Publication: Investigating how sequence variation in T cell receptors and human leukocyte antigens shapes T cell development
Date
Authors
Published Version
Published Version
Journal Title
Journal ISSN
Volume Title
Publisher
Citation
Research Data
Abstract
T cells are critical agents of the adaptive immune system that orchestrate killing of infected and cancerous cells. Some T cells erroneously target healthy cells, leading to autoimmune disease. Whether a T cell becomes activated depends on the immunological synapse it forms with an antigen presenting cell (APC). At the core of the immunological synapse are two key proteins: (1) the T cell receptor (TCR) and (2) the major histocompatibility complex (MHC) presenting a peptide from a candidate pathogen.

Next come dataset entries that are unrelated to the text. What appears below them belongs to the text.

(** ** The thread's first step *)
Lemma GetThis_new w :
  t_fiber (w_tls w t) = None ->
  GetThis t w = (Ret (w_next w), map_tls t (set_threadFiber (Some (w_next w))) (map_tls t (set_cpu (Some (w_next w)))
    (map_tls t (set_fiber (Some (w_next w)))
      (alloc (mkFiber 0 0 EXEC OnCpu false None) (s_fiber_id w) (u64 (s_fiber_count w + 1)) w)))).
Proof.
  intros H. unfold GetThis, new_thread_Fiber, tls, upd_tls, SetThis. rewrite bind_gets, H.
  msimpl. unfold upd_tls, modify. rewrite !tls_self. cbn. by rewrite bool_decide_eq_true_2.
Qed.
Lemma start_goes w : t <> -1 -> inv_start w -> exists m i, goes m i (run_step t) w.
Proof.
  intros Ht1 [Hpc (T1 & T2 & T3) Hcb Hroot Hq Hh].
  set (m := w_next (w_fw w)). exists m, (S m). unfold goes, run_step. rewrite bind_gets, Hpc.
  unfold run_start. rewrite (bind_Ret _ _ w tt (map_fw (map_tls t (set_scheduler true)) w)) by done.
  rewrite bind_gets. cbn [map_fw w_sc]. unfold root_of in Hroot. rewrite (proj2 (Z.eqb_neq _ _)) by congruence.
  unfold tls_of in T1, T2, T3.
  assert (Hn : t_fiber (w_tls (map_tls t (set_scheduler true) (w_fw w)) t) = None) by (by rewrite tls_self).
  rewrite (bind_Ret _ _ _ _ _ (bind_Ret _ _ _ _ _ (fibers_run _ (map_fw (map_tls t (set_scheduler true)) w) _ _ (GetThis_new _ Hn)))).
  unfold fibers, goto, loop, upd_tls, new_Fiber. msimpl.
  eexists. split; [reflexivity|]. fold m.
  assert (Hfresh : forall a F, w_fibers (w_fw w) !! a = Some F -> a <> m /\ a <> S m).
  { intros a F HF. apply Hh in HF as (_ & _ & _ & Hlt). unfold m. lia. }
  assert (Hlook : forall X Y a F, <[S m := Y]> (<[m := X]> (w_fibers (w_fw w))) !! a = Some F ->
    a = S m /\ F = Y \/ a = m /\ F = X \/ w_fibers (w_fw w) !! a = Some F).
  { intros X Y a F HF. destruct (decide (a = S m)) as [->|H1]; [rewrite lookup_insert_eq in HF; injection HF; auto|].
    rewrite lookup_insert_ne in HF by done. destruct (decide (a = m)) as [->|H2];
      [rewrite lookup_insert_eq in HF; injection HF; auto | rewrite lookup_insert_ne in HF by done; auto]. }
  split; unfold tls_of; cbn; rewrite ?Z.eqb_refl; cbn; rewrite ?Z.eqb_refl; cbn; try done.
  - split_and!; [lia | |].
    + intros a F HF Ha Hid. apply Hlook in HF as [[-> _] | [[-> _] | HF]]; [done | done |].
      apply Hh in HF as (_ & _ & ? & _). done.
    + eexists. unfold fiber_at. cbn. rewrite lookup_insert_eq. split; [done|]. split; [by left | done].
  - eapply list.Forall_impl; [exact Hq|]. intros ft Hg. eapply task_good_grows; [|exact Hg].
    intros a F HF. destruct (Hfresh a F HF). exists F. cbn. rewrite !lookup_insert_ne by done. auto.
  - intros c Hc. cbn in Hc. rewrite !Z.eqb_refl in Hc. cbn in Hc. congruence.
  - unfold phase_ok, at_main, tls_of. cbn. rewrite !Z.eqb_refl. cbn. rewrite ?Z.eqb_refl. cbn. rewrite ?Z.eqb_refl. cbn.
    split_and!; [done | done | done |]. split; cbn.
    + eexists. rewrite lookup_insert_ne, lookup_insert_eq by lia. split_and!; done.
    + intros a F HF Ha. apply Hlook in HF as [[-> ->] | [[-> _] | HF]]; [done | done | by apply Hh in HF as (? & _)].
    + intros a F HF Ha _. apply Hlook in HF as [[-> ->] | [[-> _] | HF]]; [done | done | by apply Hh in HF as (_ & ? & _)].
    + intros a F HF. apply Hlook in HF as [[-> _] | [[-> _] | HF]]; [unfold m; lia | unfold m; lia|].
      apply Hh in HF as (_ & _ & _ & ?). lia.
Qed.

(** ** Every step *)
Definition safe (w : World) : Prop := inv_start w \/ exists m i, inv m i w.

Lemma stop_run w t' : root_of (w_sc w) = (-1, None) ->
  exists w', stop t' false w = (Ret tt, w') /\ w_fw w' = w_fw w /\ w_loops w' = w_loops w /\
    root_of (w_sc w') = root_of (w_sc w) /\ m_fibers (w_sc w') = m_fibers (w_sc w).
Proof.
  intros [= Hr1 Hr2]. unfold stop, sched, tickle. rewrite bind_modify, bind_get.
  set (w1 := map_sc (set_autoStop true) w).
  replace (m_rootFiber (w_sc w1)) with (@None nat) by (by cbn). replace (m_rootThread (w_sc w1)) with (-1) by (by cbn).
  rewrite (bind_Ret _ _ w1 false w1), (bind_Ret _ _ w1 tt w1), bind_modify by done.
  set (w2 := map_sc (set_stopping true) w1). generalize (Z.to_nat (m_threadCount (w_sc w1))) as n. intros n.
  enough (Hx : forall n w, exists w', Nat.iter n (fun m => modify (fun w => mkWorld (w_fw w) (w_sc w) (w_loops w)
      (S (w_tickles w))) ;; m) (mret tt) w = (Ret tt, w') /\ w_fw w' = w_fw w /\ w_loops w' = w_loops w /\ w_sc w' = w_sc w).
  { destruct (Hx n w2) as (w' & E & E1 & E2 & E3). mstep E. exists w'. rewrite E1, E2, E3. auto. }
  clear. induction n as [|n IH]; intros w0; [by exists w0|].
  destruct (IH (mkWorld (w_fw w0) (w_sc w0) (w_loops w0) (S (w_tickles w0)))) as (w' & E & E1 & E2 & E3).
  exists w'. cbn [Nat.iter nat_rect]. rewrite bind_modify. auto.
Qed.
Lemma start_outside w l :
  inv_start w -> thread_of l = None -> enabled [t] w l = true -> exists w', step l w = (Ret tt, w') /\ inv_start w'.
Proof.
  intros [Hpc Ht Hcb Hroot Hq Hh] Hl Hen.
  assert (Hquiet : forall w', w_fw w' = w_fw w -> w_loops w' = w_loops w ->
    root_of (w_sc w') = root_of (w_sc w) ->
    (forall ft, ft ∈ m_fibers (w_sc w') -> ft ∈ m_fibers (w_sc w) \/ task_good (w_fw w) ft) -> inv_start w').
  { intros w' E1 E2 E3 E4. split; unfold tls_of, fiber_at in *; rewrite ?E1, ?E2, ?E3; try done.
    apply list.Forall_forall. intros ft Hin. rewrite list.Forall_forall in Hq. destruct (E4 ft Hin); auto. }
  destruct l as [| | | |ft|cb|]; try done; cbn [step].
  - destruct (do_schedule_run ft w) as (w' & E & E1 & E2 & E3 & E4).
    exists w'. split; [done|]. apply Hquiet; try done. exact (schedule_tasks w w' ft Hen E4).
  - unfold fibers, new_Fiber. msimpl. eexists. split; [reflexivity|].
    split; unfold tls_of, fiber_at in *; cbn; try done.
    + eapply list.Forall_impl; [exact Hq|]. intros ft Hg. eapply task_good_grows; [|exact Hg].
      intros a F HF. exists F. cbn. rewrite lookup_insert_ne; [done|]. intros <-. apply Hh in HF as (_ & _ & _ & ?). lia.
    + intros a F HF. destruct (decide (w_next (w_fw w) = a)) as [<-|].
      * rewrite lookup_insert_eq in HF. injection HF as <-. split_and!; try done. lia.
      * rewrite lookup_insert_ne in HF by done. destruct (Hh a F HF) as (? & ? & ? & ?). split_and!; try done. lia.
  - destruct (stop_run w 0 Hroot) as (w' & E & E1 & E2 & E3 & E4). exists w'. split; [done|]. apply Hquiet; try done.
    rewrite E4. auto.
Qed.
Lemma inv_outside m i w l :
  inv m i w -> thread_of l = None -> enabled [t] w l = true -> goes m i (step l) w.
Proof.
  intros Hinv Hl Hen. destruct l as [| | | |ft|cb|]; try done; cbn [step].
  - by apply schedule_goes.
  - by apply new_goes.
  - destruct (stop_run w 0 (iv_root _ _ _ Hinv)) as (w' & E & E1 & E2 & E3 & E4). exists w'. split; [done|].
    apply (queue_change m i w); try done. rewrite E4. auto.
Qed.

(** The thread is in its main fiber, or in the guest of its [RIn]. *)
Lemma inv_guest m i w :
  inv m i w ->
  guest w t = None /\ (l_pc (w_loops w t) = RDone \/ goes m i (run_step t) w) \/
  exists k f, guest w t = Some f /\ l_pc (w_loops w t) = RIn k f /\ kind_ok i w k f /\ at_guest m f w.
Proof.
  intros Hinv. pose proof Hinv as [HM _ _ _ _ _ _ HP]. unfold phase_ok in HP.
  assert (Hm : t_cpu (tls_of w) = Some m -> guest w t = None).
  { intros E. unfold guest, tls_of in *. by rewrite E, HM, bool_decide_eq_true_2. }
  destruct (l_pc (w_loops w t)) as [| | |k f|k f|k f|k f|] eqn:Hpc; [done| | | | | | |].
  - left. split; [by apply Hm, HP | right; by apply scan_goes].
  - left. split; [by apply Hm, HP | right; by apply dispatch_goes].
  - left. split; [by apply Hm; destruct HP as ((? & ? & ?) & _) | right; by eapply swapIn_goes].
  - left. split; [by apply Hm; destruct HP as (? & ? & ?) | right; by eapply swap_goes].
  - destruct HP as (Hk & Hne & [Hg | [Hmain _]]).
    + right. exists k, f. split_and!; try done. unfold guest, tls_of in *. destruct Hg as (_ & E & _). unfold tls_of in E.
      rewrite E, HM, bool_decide_eq_false_2; [done | congruence].
    + left. split; [apply Hm; by destruct Hmain as (? & ? & ?) | right; by eapply return_goes].
  - left. split; [by apply Hm; destruct HP as ((? & ? & ?) & _) | right; by eapply back_goes].
  - left. split; [by apply Hm, HP | by left].
Qed.
Lemma safe_step w l :
  t <> -1 -> safe w -> enabled [t] w l = true -> exists w', step l w = (Ret tt, w') /\ safe w'.
Proof.
  intros Ht1 Hsafe Hen. destruct (thread_of l) as [t'|] eqn:El.
  - assert (t' = t) as -> by (apply (enabled_worker _ _ _ _ Hen) in El; by apply list_elem_of_singleton in El).
    unfold enabled in Hen. rewrite El in Hen. apply andb_true_iff in Hen as [_ Hen].
    destruct Hsafe as [Hstart | (m & i & Hinv)].
    + assert (Hgu : guest w t = None) by (destruct Hstart as [_ (_ & E & _) _ _ _ _]; unfold guest, tls_of in *; by rewrite E).
      rewrite Hgu in Hen. destruct l; try done. injection El as ->.
      destruct (start_goes w Ht1 Hstart) as (m & i & w' & E & ?). exists w'. split; [done | right; eauto].
    + destruct (inv_guest m i w Hinv) as [(Hgu & Hgo) | (k & f & Hgu & Hpc & Hk & Hg)]; rewrite Hgu in Hen.
      * destruct l; try done. injection El as ->. apply negb_true_iff, bool_decide_eq_false_1 in Hen.
        destruct Hgo as [|(w' & E & ?)]; [done|]. exists w'. split; [done | right; eauto].
      * enough (Hx : goes m i (step l) w) by (destruct Hx as (w' & ? & ?); exists w'; split; [done | right; eauto]).
        unfold leaving in Hen. pose proof (iv_lidle _ _ _ Hinv) as Hli.
        destruct l as [t'|t'|t'|t' a| | |]; try done; injection El as ->; cbn [step].
        -- apply andb_true_iff in Hen as [Hlv Hi%bool_decide_eq_true_1]. rewrite Hli in Hi. injection Hi as <-.
           eapply idel_goes; [done | done | done|]. unfold tls_of. by destruct (t_leaving _).
        -- unfold goes. rewrite bind_gets, Hgu.
           destruct (t_leaving (w_tls (w_fw w) t)) as [saved|] eqn:Elv; [|done]. by eapply leave_goes.
        -- rewrite !andb_true_iff, negb_true_iff in Hen. destruct Hen as [[Hlv Hi] Hcan].
           apply negb_true_iff, bool_decide_eq_false_1 in Hi.
           eapply action_goes; [done | done | done | | | done].
           ++ unfold tls_of. by destruct (t_leaving _).
           ++ congruence.
  - destruct Hsafe as [Hstart | (m & i & Hinv)].
    + destruct (start_outside w l Hstart El Hen) as (w' & ? & ?). exists w'. split; [done | by left].
    + destruct (inv_outside m i w l Hinv El Hen) as (w' & ? & ?). exists w'. split; [done | right; eauto].
Qed.
Lemma reachable_safe w : t <> -1 -> reachable [t] w -> safe w.
Proof.
  intros Ht. induction 1 as [|w l w' _ IH Hen Hst].
  - left. by split.
  - destruct (safe_step w l Ht IH Hen) as (w'' & E & ?). rewrite Hst in E. by injection E as <-.
Qed.
End Invariant.

(** C1: A scheduler with one worker thread never fails.  Whatever functions and
    fibers are scheduled, from other threads or by the fibers that run, and
    whatever these do (yield in either way, schedule themselves or others,
    return, throw), every step of the run loop, of the idle fiber and of a
    running fiber completes: no assertion of fiber.cpp or scheduler.cpp fails, no
    null or stale fiber is dereferenced, and no context is resumed while it runs
    or after its end. *)
Theorem single_worker_safe t w l :
  t <> -1 -> reachable [t] w -> enabled [t] w l = true -> exists w', step l w = (Ret tt, w').
Proof.
  intros Ht Hr Hen. destruct (safe_step t w l Ht (reachable_safe t w Ht Hr) Hen) as (w' & ? & _). by exists w'.
Qed.

(** A run with one callback that yields and is resumed by its own task. *)
Definition one_worker_trace : list Label :=
  [LSchedule (mkFT None (Some 7%nat) (-1)); LRun 1; LRun 1; LRun 1; LRun 1; LRun 1;
   LDo 1 (ASchedule (mkFT (Some 2%nat) None (-1))); LDo 1 (AYield HOLD)].
Lemma reachable_trace workers ls w w' :
  reachable workers w -> run_trace workers ls w = Some (Ret tt, w') -> reachable workers w'.
Proof.
  revert w. induction ls as [|l ls IH]; intros w Hr H; cbn in H; [injection H as <-; done|].
  destruct (enabled workers w l) eqn:He; [|done].
  destruct (step l w) as [[[]| | |] w1] eqn:Es; try done. eapply IH; [|done]. by eapply reach_step.
Qed.
Definition final (workers : list Z) (ls : list Label) : World :=
  match run_trace workers ls (started workers) with Some (_, w) => w | None => started workers end.
Lemma single_worker_witness :
  exists w', step (LLeave 1) (final [1] one_worker_trace) = (Ret tt, w').
Proof.
  apply (single_worker_safe 1 (final [1] one_worker_trace) (LLeave 1)).
  - lia.
  - apply (reachable_trace [1] one_worker_trace (started [1])); [constructor | vm_compute; reflexivity].
  - vm_compute. reflexivity.
Defined.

This dissertation examines genetic variation on both sides of this immunological synapse. Genetic variation in the MHC confers extreme risk for autoimmune disease and largely consists of germline polymorphisms, which are consistent across an individual’s cells. In contrast, genetic variation on the T cell side of the immunological synapse is largely somatic. Each developing T cell stochastically rearranges and edits the genes encoding its TCR, creating a repertoire of TCR sequences within each individual.
Analysis of TCR sequence data traditionally proceeds by considering each TCR as a “molecular barcode” and identifying T cells that match exactly on this molecular barcode. However, the vast majority TCR sequences are observed only once, in one individual.
A major theme throughout this dissertation is an alternate approach to TCR sequence analysis: (a) decomposing each TCR amino acid sequence to a collection of physicochemical features such as hydrophobicity and electrostatic charge, and (b) testing how these sequence features relate to T cell development outcomes, such as thymic selection and transcriptional fate. This approach enables two general discoveries: (1) TCR sequence features regulate T cell transcriptional fates, and (2) MHC genetic variants which confer risk for autoimmune disease influence which TCR sequences pass thymic selection. Specifically, we find that hydrophobicity throughout the CDR3 region of the TCR sequence promotes regulatory T cell fate. Most surprisingly, we observe a constellation of TCR sequence features that are consistently enriched in memory T cells compared to naïve T cells. We develop a TCR scoring function “TCR-mem,” which quantifies the extent of these features in each TCR, and show through TCR transduction experiments that increased TCR-mem increases T cell activation even among T cells that recognize the same peptide-MHC complex. Each of these projects provide new scoring functions that allow researchers to score and rank TCR sequences for functional follow up, regardless of whether the TCR sequences have been observed previously.
Altogether, this dissertation provides new approaches to study sequence variation in MHC and TCR molecules, and sheds light on how this variation may alter critical T cell functionality.